Papst und Königspaar kondolieren

Der spanische Ministerpräsident Jose Luis Rodríguez Zapatero sagte, die Ursachen der Katastrophe würden lückenlos aufgeklärt. Er hatte wegen der Katastrophe seinen Urlaub unterbrochen und spendete den Angehörigen der Opfer Trost.

Das spanische Königspaar hat sich am Donnerstag nach Madrid begeben und den Angehörigen der Opfer der Flugzeugkatastrophe sein Beileid ausgesprochen. König Juan Carlos und Königin Sofia trafen am Mittag auf dem Ifema-Messegelände der spanischen Hauptstadt ein, wo die sterblichen Überreste der Opfer aufgebahrt waren.

Auch Papst Benedikt XVI. zeigte sich betroffen und hat den Überlebenden eine rasche und vollständige Genesung gewünscht. In einem Kondolenztelegramm bat er den Vorsitzenden der spanischen Bischofskonferenz, Antonio Maria Rouco Varela, den Angehörigen der Opfer seinen "aufrichtigen Kummer" zu übermitteln.

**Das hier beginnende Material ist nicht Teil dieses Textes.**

(** C10, amended: without a language service the semantic-tokens
    handlers answer the encoding of no tokens and the call-hierarchy
    prepare handler answers the empty list; and when the language
    service prepares no item, the handler answers the empty list as
    well: its callback yields [null], which [?? []] replaces. *)
Theorem empty_answers (uri : string) (position : Position) :
  (getLanguageService projects_getProject (JStr uri) = Fulfilled undefined →
   semanticTokens_on projects_getProject uri = Fulfilled (buildTokens [])
   ∧ (∀ r, semanticTokens_onRange projects_getProject uri r
           = Fulfilled (buildTokens []))
   ∧ callHierarchy_onPrepare projects_getProject uri position = Fulfilled [])
  ∧ (∀ vueLs items,
       getLanguageService projects_getProject (JStr uri) = Fulfilled (val vueLs) →
       callHierarchy_doPrepare vueLs uri position = Fulfilled items →
       items = undefined ∨ items = null ∨ items = val [] →
       onPrepare_callback uri position vueLs = Fulfilled null
       ∧ callHierarchy_onPrepare projects_getProject uri position = Fulfilled []).
Proof.
  split.
  - intros Hno.
    unfold semanticTokens_on, semanticTokens_onRange, semanticTokens_handler,
      callHierarchy_onPrepare.
    split; [|split]; intros; by rewrite worker_no_service.
  - intros vueLs items Hls Hitems Hempty.
    assert (onPrepare_callback uri position vueLs = Fulfilled null) as Hcb.
    { unfold onPrepare_callback. rewrite Hitems.
      by destruct Hempty as [->|[->| ->]]. }
    split; [done|]. unfold callHierarchy_onPrepare.
    by rewrite (worker_service _ _ _ _ Hls), Hcb.
Qed.

End ResolveFacts.

Lemma resolve_without_token_witness :
  onCompletionResolve no_projects no_features (Fulfilled undefined)
    (sample_item (JNum 7))
  = Fulfilled (sample_item (JNum 7)).
Proof.
  apply (resolve_without_token no_projects no_features (Fulfilled undefined)).
  reflexivity.
Defined.

(** C6 as stated fails on a malformed token: an item whose [data] has a
    number under [uri] carries no document identifier, yet the guard lets
    it through, and completion resolve raises on [uri.toLowerCase()],
    with or without a language service. *)
Lemma malformed_token_raises :
  recover (item_data (sample_item (JObj [("uri", JNum 42)]))) = JNum 42
  ∧ onCompletionResolve no_projects no_features (Fulfilled undefined)
      (sample_item (JObj [("uri", JNum 42)]))
    = Rejected "TypeError"
  ∧ onCompletionResolve
      (one_project (sample_service (Fulfilled undefined) (Fulfilled undefined)
                      (Fulfilled undefined) (Fulfilled [])))
      no_features (Fulfilled undefined)
      (sample_item (JObj [("uri", JNum 42)]))
    = Rejected "TypeError".
Proof. by vm_compute. Qed.

Lemma completion_downgrade_witness :
  ∃ answer,
    onCompletion
      (one_project (sample_service (Fulfilled (val sample_completions))
                      (Fulfilled undefined) (Fulfilled undefined) (Fulfilled [])))
      no_capabilities "file:///a.vue" origin JUndefined
    = Fulfilled (val answer)
    ∧ (textEdit <$> items answer)
      = [Some (PlainEdit {| range := sample_range 0 2; newText := "ref" |})].
Proof.
  destruct (completion_downgrade
    (one_project (sample_service (Fulfilled (val sample_completions))
                    (Fulfilled undefined) (Fulfilled undefined) (Fulfilled [])))
    no_capabilities
    (sample_service (Fulfilled (val sample_completions))
       (Fulfilled undefined) (Fulfilled undefined) (Fulfilled []))
    "file:///a.vue" origin JUndefined sample_completions
    eq_refl eq_refl eq_refl) as [answer [Hanswer _]].
  exists answer. split; [exact Hanswer|].
  vm_compute in Hanswer. injection Hanswer as <-. reflexivity.
Defined.

Lemma empty_answers_witness :
  callHierarchy_onPrepare no_projects "file:///a.vue" origin = Fulfilled []
  ∧ callHierarchy_onPrepare
      (one_project (sample_service (Fulfilled undefined) (Fulfilled (val []))
                      (Fulfilled undefined) (Fulfilled [])))
      "file:///a.vue" origin = Fulfilled [].
Proof.
  split.
  - apply (empty_answers no_projects "file:///a.vue" origin). reflexivity.
  - eapply (empty_answers
      (one_project (sample_service (Fulfilled undefined) (Fulfilled (val []))
                      (Fulfilled undefined) (Fulfilled [])))
      "file:///a.vue" origin); [reflexivity|reflexivity|auto].
Defined.

(** C10 as stated fails on its last part: a prepare that succeeds with
    zero items is answered with the empty list, not with [null]. *)
Lemma prepare_zero_items_not_null :
  let vueLs := sample_service (Fulfilled undefined) (Fulfilled (val []))
                 (Fulfilled undefined) (Fulfilled []) in
  getLanguageService (one_project vueLs) (JStr "file:///a.vue")
  = Fulfilled (val vueLs)
  ∧ callHierarchy_doPrepare vueLs "file:///a.vue" origin = Fulfilled (val [])
  ∧ worker (one_project vueLs) (JStr "file:///a.vue")
      (onPrepare_callback "file:///a.vue" origin) = Fulfilled null
  ∧ callHierarchy_onPrepare (one_project vueLs) "file:///a.vue" origin
    = Fulfilled [].
Proof. by vm_compute. Qed.

(** ** Attaching the document identifier *)

Lemma lookup_assign_eq (key : string) (x : jsval) (props : list (string * jsval)) :
  lookup_prop key (assign_prop key x props) = x.
Proof.
  induction props as [|[k v] props IH]; simpl.
  - by rewrite String.eqb_refl.
  - destruct (String.eqb k key) eqn:E; simpl; by rewrite E.
Qed.

Lemma lookup_assign_ne (key key' : string) (x : jsval)
    (props : list (string * jsval)) :
  key' ≠ key →
  lookup_prop key' (assign_prop key x props) = lookup_prop key' props.
Proof.
  intros Hne. induction props as [|[k v] props IH]; simpl.
  - destruct (String.eqb_spec key key'); congruence.
  - destruct (String.eqb_spec k key) as [->|]; simpl.
    + destruct (String.eqb_spec key key'); congruence.
    + by rewrite IH.
Qed.

Lemma lookup_single_eq (key : string) (x : jsval) :
  lookup_prop key [(key, x)] = x.
Proof. apply (lookup_assign_eq key x []). Qed.

Lemma lookup_single_ne (key key' : string) (x : jsval) :
  key' ≠ key → lookup_prop key' [(key, x)] = JUndefined.
Proof. apply (lookup_assign_ne key key' x []). Qed.

Ltac attach_fresh :=
  eexists; split; [reflexivity|];
  cbn [action_data title action_rest hierarchy_data name hierarchy_uri
       recover opt_get_prop jcoalesce];
  rewrite ?lookup_single_eq; repeat split;
  intros; by apply lookup_single_ne.

(** The code-action path: whatever the [data] field held, the attached
    identifier is read back, and the other properties of a [data] object
    are kept. *)
Lemma attach_uri_recover (d : string) (codeAction : CodeAction) :
  ∃ attached,
    attach_uri d codeAction = Fulfilled attached
    ∧ recover (action_data attached) = JStr d
    ∧ title attached = title codeAction
    ∧ action_rest attached = action_rest codeAction
    ∧ ∀ key, key ≠ "uri" →
        opt_get_prop (action_data attached) key
        = opt_get_prop (action_data codeAction) key.
Proof.
  unfold attach_uri.
  destruct (action_data codeAction) as [| |[]|n|s|props] eqn:Hd; simpl.
  1-4: attach_fresh.
  - rewrite andb_false_r. attach_fresh.
  - rewrite andb_false_r. attach_fresh.
  - eexists. split; [reflexivity|]. 
    cbn [action_data title action_rest recover opt_get_prop]. repeat split.
    + apply lookup_assign_eq.
    + intros key Hkey. by apply lookup_assign_ne.
Qed.

(** When the recovered identifier is not the empty string, the resolve
    handlers go on to [worker] with it. *)
Lemma attach_uri_truthy (d : string) (codeAction attached : CodeAction) :
  d ≠ "" → attach_uri d codeAction = Fulfilled attached →
  falsy (recover (action_data attached)) = false.
Proof.
  intros Hd Ha. destruct (attach_uri_recover d codeAction) as (a & Ha' & Hr & _).
  rewrite Ha in Ha'. injection Ha' as <-. rewrite Hr. simpl.
  by destruct (String.eqb_spec d "").
Qed.

(** The call-hierarchy path, for a [data] field other than [null]. *)
Lemma attach_hierarchy_uri_recover (d : string) (item : CallHierarchyItem) :
  hierarchy_data item ≠ JNull →
  ∃ attached,
    attach_hierarchy_uri d item = Fulfilled attached
    ∧ hierarchy_origin attached = JStr d
    ∧ name attached = name item
    ∧ hierarchy_uri attached = hierarchy_uri item
    ∧ ∀ key, key ≠ "__uri" →
        opt_get_prop (hierarchy_data attached) key
        = opt_get_prop (hierarchy_data item) key.
Proof.
  intros Hnull. unfold attach_hierarchy_uri, hierarchy_origin.
  destruct (hierarchy_data item) as [| |b|n|s|props] eqn:Hd; [|done|..]; simpl.
  1-4: attach_fresh.
  eexists. split; [reflexivity|].
  cbn [hierarchy_data name hierarchy_uri opt_get_prop].
  rewrite lookup_assign_eq. repeat split.
  intros key Hkey. by apply lookup_assign_ne.
Qed.

(** C7: the round trip fails in [callHierarchy.onPrepare] on an item
    whose [data] is [null]: [typeof null] is ["object"], the field is not
    replaced by an empty object, and the assignment of [__uri] throws, so
    the handler rejects.  The code-action path tests [data] for
    truthiness first and attaches the identifier to the same item
    data. *)
Theorem hierarchy_attach_null_data :
  let vueLs := sample_service (Fulfilled undefined)
                 (Fulfilled (val [sample_hierarchy_item JNull]))
                 (Fulfilled undefined) (Fulfilled []) in
  attach_hierarchy_uri "file:///a.vue" (sample_hierarchy_item JNull)
  = Rejected "TypeError"
  ∧ callHierarchy_onPrepare (one_project vueLs) "file:///a.vue" origin
    = Rejected "TypeError"
  ∧ attach_uri "file:///a.vue" (sample_action JNull)
    = Fulfilled (sample_action (JObj [("uri", JStr "file:///a.vue")])).
Proof. by vm_compute. Qed.

(** ** Workspace symbols and cancellation *)

Section WorkspaceSymbolFacts.
Context {R : Type}.

Lemma each_project_loop (token : nat → bool) (query : string)
    (projects later : list (outcome (Project R))) (queried : nat)
    (results : list R) :
  (s ← await each_project token query projects queried results;
   match s with
   | Return r => Fulfilled r
   | Continue (queried, results) => symbol_loop token query later queried results
   end)
  = symbol_loop token query (projects ++ later) queried results.
Proof.
  revert queried results.
  induction projects as [|p projects IH]; intros queried results; simpl; [done|].
  destruct (token queried); [done|].
  unfold query_project. destruct p as [p|e]; simpl; [|done].
  destruct (findWorkspaceSymbols (project_getLanguageService p) query); simpl;
    [apply IH|done].
Qed.

Lemma each_workspace_loop (token : nat → bool) (query : string)
    (workspaces : list (Workspace R)) (queried : nat) (results : list R) :
  each_workspace token query workspaces queried results
  = symbol_loop token query (projects_in_order workspaces) queried results.
Proof.
  revert queried results.
  induction workspaces as [|w workspaces IH]; intros queried results; [done|].
  cbn [each_workspace projects_in_order mbind list_bind].
  fold (projects_in_order workspaces).
  set (projects := if (length (workspace_projects w) =? 0)%nat
                   then [getInferredProject w] else workspace_projects w).
  assert (match workspace_projects w with
          | [] => [getInferredProject w]
          | p :: ps => p :: ps
          end = projects) as ->
    by (unfold projects; by destruct (workspace_projects w)).
  rewrite <-each_project_loop.
  destruct (each_project token query projects queried results)
    as [[r|[queried' results']]|e]; simpl; [done|apply IH|done].
Qed.
Definition attention_formula (visible : nat -> nat -> bool)
    (q k v : nat -> nat -> R) (m d : nat) (i c : nat) : R :=
  rsum_n m (fun j => weight_formula visible (score_formula q k d) m i j * v j c).

Definition unmasked : nat -> nat -> bool := fun _ _ => true.


(** ** Closed forms used in the statements about multi-head attention *)

(** A linear layer with real parameters. *)
Definition linear_of (i o : nat) (w : LinearInit) : Linear :=
  mkLinear i o (rtab o i (init_weight w)) (rtab 1 o (fun _ c => init_bias w c)).

(** A [MaskedMultiHeadAttention] with [H] heads of width [hd], real
    parameters [w] and training flag [t]: what the constructor returns,
    possibly followed by training steps and [train()] / [eval()]. *)
Definition attention_of (H hd : nat) (w : AttentionInit) (t : bool)
    : MaskedMultiHeadAttention :=
  let d := (H * hd)%nat in
  mkMaskedMultiHeadAttention (Z.of_nat d) (Z.of_nat H) (Z.of_nat hd)
    (linear_of d d (init_q w)) (linear_of d d (init_k w))
    (linear_of d d (init_v w)) (linear_of d d (init_out w)) t.

(** [x W^T + b], entry by entry. *)
Definition linear_formula (i : nat) (w : LinearInit) (x : nat -> nat -> R)
    (r c : nat) : R :=
  rsum_n i (fun k => x r k * init_weight w c k) + init_bias w c.

(** The column block of head [h]. *)
Definition head_slice (hd h : nat) (x : nat -> nat -> R) : nat -> nat -> R :=
  fun i c => x i (h * hd + c)%nat.

(** The mask as a predicate on (query, key) positions; no mask hides
    nothing. *)
Definition visibility (mask : option (nat -> nat -> bool)) : nat -> nat -> bool :=
  match mask with Some vis => vis | None => unmasked end.

(** Query position [i] sees at least one of the [m] keys (or there is no
    key at all). *)
Definition row_visible (vis : nat -> nat -> bool) (m i : nat) : bool :=
  existsb (vis i) (seq 0 m) || (m =? 0)%nat.

(** The factor dropout applies to the weight of head [h] at [(i, j)]. *)
Definition keep_factor (p : R) (t : bool) (g : rng) (nq nk h i j : nat) : R :=
  if t then (if draw g (h * (nq * nk) + (i * nk + j)) then / (1 - p) else 0)
  else 1.

(** The attention of one head with dropped-out weights. *)
Definition dropout_attention (vis : nat -> nat -> bool) (keep : nat -> nat -> R)
    (q k v : nat -> nat -> R) (m d : nat) (i c : nat) : R :=
  rsum_n m (fun j => weight_formula vis (score_formula q k d) m i j
                     * keep i j * v j c).

(** Modules with real parameters, as the constructors return them and
    training leaves them. *)
Definition mha_of (H hd : nat) (w : AttentionInit) : MultiheadAttention :=
  let d := (H * hd)%nat in
  mkMultiheadAttention (Z.of_nat d) (Z.of_nat H)
    (linear_of d d (init_q w)) (linear_of d d (init_k w))
    (linear_of d d (init_v w)) (linear_of d d (init_out w)).

Definition block_of (H hd dff : nat) (w : BlockInit) (g1 b1 g2 b2 : nat -> R)
    (t : bool) : TransformerBlock :=
  let d := (H * hd)%nat in
  mkTransformerBlock (mha_of H hd (init_attention w))
    (linear_of d dff (init_ffn_in w)) (linear_of dff d (init_ffn_out w))
    (mkLayerNorm d g1 b1) (mkLayerNorm d g2 b2) t.

(** A block of width [d = H * hd] with real parameters. *)
Inductive real_block (H hd : nat) : TransformerBlock -> Prop :=
| real_block_intro dff w g1 b1 g2 b2 t :
    real_block H hd (block_of H hd dff w g1 b1 g2 b2 t).

(** A decoder block of width [d = H * hd] with real parameters and the
    causal mask for sequences of length [S]. *)
Inductive causal_decoder (H hd S : nat) : DecoderBlock -> Prop :=
| causal_decoder_intro w t T g b t' :
    real_block H hd T ->
    causal_decoder H hd S
      (mkDecoderBlock (Some (tril S)) (attention_of H hd w t) T
         (mkLayerNorm (H * hd) g b) t').

(** Bounds under which nothing overflows in multi-head attention: every
    entry of the inputs and every parameter has magnitude at most [b], and
    [b] is small enough for the width [D] of the model.  (For [D = 512]
    any [b] up to [10^7] will do.) *)
Definition bounded_linear (b : R) (w : LinearInit) : Prop :=
  forall c k, Rabs (init_weight w c k) <= b /\ Rabs (init_bias w c) <= b.

Definition bounded_attention (b : R) (w : AttentionInit) : Prop :=
  bounded_linear b (init_q w) /\ bounded_linear b (init_k w) /\
  bounded_linear b (init_v w) /\ bounded_linear b (init_out w).

Definition bounded_input (b : R) (x : nat -> nat -> R) (n d : nat) : Prop :=
  forall i c, (i < n)%nat -> (c < d)%nat -> Rabs (x i c) <= b.

Definition attention_in_range (b : R) (D : nat) : Prop :=
  1 <= b /\ 2 * INR (D + 1) ^ 3 * b ^ 4 < overflow_threshold.


(** ** The modules entry by entry

    What the tensor code computes at one index, in the arithmetic of the
    code itself.  The statements on which inputs an output entry depends
    on, and on when the code returns, are proved from these; the real
    closed forms above are reached from them where nothing overflows. *)

(** [x W^T + b] *)
Definition linear_entry (n : nat) (w : LinearInit) (x : nat -> nat -> float)
    (r c : nat) : float :=
  fadd (fsum_n n (fun k => fmul (x r k) (Fin (init_weight w c k))))
       (Fin (init_bias w c)).

(** The column block of head [h]. *)
Definition head_block (hd h : nat) (x : nat -> nat -> float)
    : nat -> nat -> float :=
  fun i c => x i (h * hd + c)%nat.

(** [matmul(q, k.transpose(-2, -1)) / sqrt(d)] *)
Definition score_entry (q k : nat -> nat -> float) (d : nat) (i j : nat) : float :=
  fdiv_scalar (fsum_n d (fun t => fmul (q i t) (k j t))) (sqrt (INR d)).

(** [scores.masked_fill(mask == 0, -inf)] *)
Definition masked_score (vis : nat -> nat -> bool) (s : nat -> nat -> float)
    (i j : nat) : float :=
  if vis i j then s i j else NegInf.

(** [F.softmax(scores, dim=-1)] over [m] keys. *)
Definition weight_entry (s : nat -> nat -> float) (m : nat) (i j : nat) : float :=
  nth j (softmax_row (map (s i) (seq 0 m))) NaN.

(** What [nn.Dropout(p)] makes of the [k]-th element it sees. *)
Definition dropout_entry (p : R) (t : bool) (g : rng) (k : nat) (a : float)
    : float :=
  if t then fmul a (Fin (if draw g k then / (1 - p) else 0)) else a.

(** The generator after [n] dropout decisions in training mode. *)
Definition after_draws (t : bool) (n : nat) (g : rng) : rng :=
  if t then advance n g else g.

(** The weight of head [h] at [(i, j)] after the softmax and the dropout. *)
Definition dropped_weight (t : bool) (g : rng) (nq nk h : nat)
    (vis : nat -> nat -> bool) (q k : nat -> nat -> float) (d : nat)
    (i j : nat) : float :=
  dropout_entry (1 / 10) t g (h * (nq * nk) + (i * nk + j))
    (weight_entry (masked_score vis (score_entry q k d)) nk i j).

(** The output of head [h]: [matmul(attn_weights, v)]. *)
Definition head_entry (t : bool) (g : rng) (nq nk h : nat)
    (vis : nat -> nat -> bool) (q k v : nat -> nat -> float) (d : nat)
    (i c : nat) : float :=
  fsum_n nk (fun j => fmul (dropped_weight t g nq nk h vis q k d i j) (v j c)).

(** [MaskedMultiHeadAttention.forward] on one batch entry: the output
    projection of the concatenated heads. *)
Definition forward_entry (H hd : nat) (w : AttentionInit) (t : bool)
    (vis : nat -> nat -> bool) (g : rng) (nq nk : nat)
    (q k v : nat -> nat -> float) (i c : nat) : float :=
  let D := (H * hd)%nat in
  linear_entry D (init_out w)
    (fun i c =>
       head_entry t g nq nk (c / hd) vis
         (head_block hd (c / hd) (linear_entry D (init_q w) q))
         (head_block hd (c / hd) (linear_entry D (init_k w) k))
         (head_block hd (c / hd) (linear_entry D (init_v w) v))
         hd i (c mod hd))
    i c.

(** [nn.LayerNorm] on one row [y]. *)
Definition layer_norm_entry (N : LayerNorm) (y : nat -> float) (c : nat) : float :=
  nth c (layer_norm_row N (map y (seq 0 (normalized_shape N)))) NaN.

(** Linear, ReLU, Linear on one row [y]. *)
Definition ffn_entry (d dff : nat) (w1 w2 : LinearInit) (y : nat -> float)
    (c : nat) : float :=
  linear_entry dff w2
    (fun _ k => relu_elt (linear_entry d w1 (fun _ => y) 0 k)) 0 c.

(** [TransformerBlock.forward(x, v)] on a batch [B x S x (H * hd)].  The
    attention runs along the first axis, separately for every index of the
    second axis. *)
Definition block_entry (H hd dff : nat) (w : BlockInit)
    (g1 b1 g2 b2 : nat -> R) (t : bool) (B S : nat) (g : rng)
    (x v : nat -> nat -> nat -> float) : nat -> nat -> nat -> float :=
  let D := (H * hd)%nat in
  let a := fun b n e =>
             forward_entry H hd (init_attention w) false unmasked no_draws B B
               (fun l c => x l n c) (fun l c => x l n c) (fun l c => v l n c) b e in
  let x1 := fun b i c =>
              fadd (x b i c)
                   (dropout_entry (1 / 10) t g ((b * S + i) * D + c) (a b i c)) in
  let x2 := fun b i => layer_norm_entry (mkLayerNorm D g1 b1) (x1 b i) in
  let f := fun b i => ffn_entry D dff (init_ffn_in w) (init_ffn_out w) (x2 b i) in
  let g' := after_draws t (B * S * D) g in
  let x3 := fun b i c =>
              fadd (x2 b i c)
                   (dropout_entry (1 / 10) t g' ((b * S + i) * D + c) (f b i c)) in
  fun b i => layer_norm_entry (mkLayerNorm D g2 b2) (x3 b i).

(** The generator after [TransformerBlock.forward]: two dropouts over the
    whole batch in training mode, none in evaluation mode. *)
Definition block_generator (t : bool) (n : nat) (g : rng) : rng :=
  if t then advance n (advance n g) else g.

(** The causal mask as a predicate: position [i] sees the positions
    [j <= i]. *)
Definition causal : nat -> nat -> bool := fun i j => (j <=? i)%nat.

(** [self.norm(output + self.dropout(self.masked_attn(output, output,
    output, mask)))] in [DecoderBlock.forward], with the causal mask, on a
    batch [B x S x (H * hd)]: the value tensor handed to the transformer
    block. *)
Definition decoder_value (H hd : nat) (wm : AttentionInit) (tm : bool)
    (gam bet : nat -> R) (td : bool) (B S : nat) (g : rng)
    (output : nat -> nat -> nat -> float) : nat -> nat -> nat -> float :=
  let D := (H * hd)%nat in
  let a := fun b =>
             forward_entry H hd wm tm causal
               (after_draws tm (b * (H * (S * S))) g) S S
               (output b) (output b) (output b) in
  let ga := after_draws tm (B * (H * (S * S))) g in
  let o1 := fun b i c =>
              fadd (output b i c)
                   (dropout_entry (1 / 10) td ga ((b * S + i) * D + c) (a b i c)) in
  fun b i => layer_norm_entry (mkLayerNorm D gam bet) (o1 b i).

(** A tensor element that is not negative: a real number [>= 0], [+inf],
    or NaN (which [nn.ReLU] lets through). *)
Definition not_negative (a : float) : Prop :=
  match a with
  | Fin x => 0 <= x
  | PosInf | NaN => True
  | NegInf => False
  end.

(** ** Sample values *)


Definition two_100 : R := 1267650600228229401496703205376.

Definition no_tensor : Tensor float := tab 0 0 (fun _ _ => NaN).

(** Real parameters: every weight [a], every bias [b]. *)
Definition const_linear (a b : R) : LinearInit :=
  mkLinearInit (fun _ _ => a) (fun _ => b).

Definition const_attention (a b : R) : AttentionInit :=
  mkAttentionInit (const_linear a b) (const_linear a b) (const_linear a b)
    (const_linear a b).

Definition keep_all : rng := mkRng (fun _ => true) 0.

(** A two-class model that always prefers class 1, with trivial state. *)
Definition sample_library : Library unit unit unit :=
  mkLibrary
    (fun _ _ ids _ => Some (tab (length ids) 2 (fun _ c => Fin (INR c))))
    (fun _ _ _ g => Some (0, g))
    (fun _ _ g => g) (fun g => g) (fun p _ o => (p, o)) (fun o => o).

Definition sample_notebook : Notebook unit unit unit :=
  mkNotebook tt true tt tt keep_all [] [].

Definition sample_loader : list Batch :=
  [mkBatch [[101; 102]; [101; 102]]%Z [[1; 1]; [1; 1]]%Z [1; 0]%Z].

Definition sample_block_init : BlockInit :=
  mkBlockInit (const_attention 1 0) (const_linear 1 0) (const_linear 1 0).

Definition sample_transformer_init : TransformerInit :=
  mkTransformerInit (fun _ => sample_block_init)
    (fun _ => mkDecoderInit (const_attention 1 0) sample_block_init)
    (const_linear 1 0).

Definition ones : nat -> R := fun _ => 1.
Definition zeroes : nat -> R := fun _ => 0.

Definition sample_block : TransformerBlock :=
  block_of 1 2 1 sample_block_init ones zeroes ones zeroes true.

Definition sample_table : PositionalEncoding :=
  mkPositionalEncoding
    (rtab (Z.to_nat default_max_len) (1 * 2) (pe_table default_l 2)).

(** [Transformer(d_model=2, nhead=1, num_layers=1, dim_feedforward=1,
    dim_out=1, mask)] with the causal mask for sequences of length [n]. *)
Definition sample_transformer (n : nat) : Transformer :=
  mkTransformer (mkTransformerEncoder sample_table [sample_block]) sample_table
    [mkDecoderBlock (Some (tril n)) (attention_of 1 2 (const_attention 1 0) true)
       sample_block (mkLayerNorm (1 * 2) ones zeroes) true]
    (linear_of (1 * 2) 1 (const_linear 1 0)).

(** A batch of one sequence of two positions. *)
Definition sample_input : Tensor3 := rtab3 1 2 (1 * 2) (fun _ _ _ => 1).

(** A library whose optimizer state is the number of scheduler steps. *)
Definition counting_library : Library unit unit nat :=
  mkLibrary
    (fun _ _ ids _ => Some (tab (length ids) 2 (fun _ c => Fin (INR c))))
    (fun _ _ _ g => Some (1, g))
    (fun _ _ g => g) (fun g => g) (fun p _ o => (p, o)) S.

Definition sample_tokenizer : BertTokenizer :=
  mkBertTokenizer (fun _ => [7; 8; 9]%Z) 101 102 0.

(** * Properties *)

(** ** Tabulated tensors *)

Lemma nth_map_seq {A} (d : A) (f : nat -> A) (n i : nat) :
  (i < n)%nat -> nth i (map f (seq 0 n)) d = f i.
Proof.
  intros Hi.
  rewrite (nth_indep _ d (f 0%nat)) by (rewrite length_map, length_seq; exact Hi).
  rewrite map_nth, seq_nth by exact Hi. reflexivity.
Qed.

"Wunder, dass jemand überlebte"

Helfer der Rettungsdienste berichteten, das Flugzeug sei in mehrere Teile zerbrochen. "Es ist ein Wunder, dass überhaupt jemand überlebte", sagte ein Augenzeuge. Ein Helfer berichtete: "Das Wrack war total verkohlt und voller Leichen. Da sah nichts mehr wie ein Flugzeug aus."

(c) APA

Die Fluggesellschaft Spanair befindet sich seit geraumer Zeit in wirtschaftlichen Schwierigkeiten. Die skandinavische Muttergesellschaft SAS hatte vergeblich versucht, einen Käufer für das kränkelnde Unternehmen zu finden. Zurzeit ist Spanair dabei, fast ein Drittel der Beschäftigten zu entlassen und das Streckennetz zu reduzieren.

Auf dem Madrider Flughafen hatte es vor knapp 25 Jahren zwei schwere Flugzeugkatastrophen gegeben. Am 27. November 1983 war ein Jumbojet der kolumbianischen Linie Avianca beim Landeanflug abgestürzt, 181 Menschen starben. Wenige Tage später gab es 93 Tote bei einem Zusammenstoß zweier Maschinen im dichten Nebel.